→ Your objective
Find the line that contains "Lifecycle.v" in the entries below. Output it and each later line exactly, and nothing else.

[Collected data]
(* ===== verification/_CoqProject ===== *)
-Q . S2P
Prelude.v
GoStrings.v
GoText.v
GoCrypto.v
Sig.v
GoFloat.v
Json.v
GoMux.v
Webhook.v
Utf8.v
JsonText.v
Rpc.v
Backoff.v
GoTime.v
Threads.v
Adapter.v
Events.v
Deadline.v
Reconcile.v
ReconcileSpec.v
ReconcileIds.v
Amqp.v
AmqpSpec.v
Recover.v
Deliver.v
AmqpThreads.v
AmqpRace.v
AmqpCalm.v
Base64.v
JsonDoc.v
JsonCopy.v
FloatText.v
EventWire.v
ReconcileWire.v
Http.v
HttpSpec.v
HandlerContext.v
Listen.v
Contract.v
Lifecycle.v
HttpThreads.v
Surface.v
SurfaceJson.v
SurfaceNumbers.v
SurfaceValues.v
SurfaceHttp.v
Mtls.v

→ Result for this task
Lifecycle.v
HttpThreads.v
Surface.v
SurfaceJson.v
SurfaceNumbers.v
SurfaceValues.v
SurfaceHttp.v
Mtls.v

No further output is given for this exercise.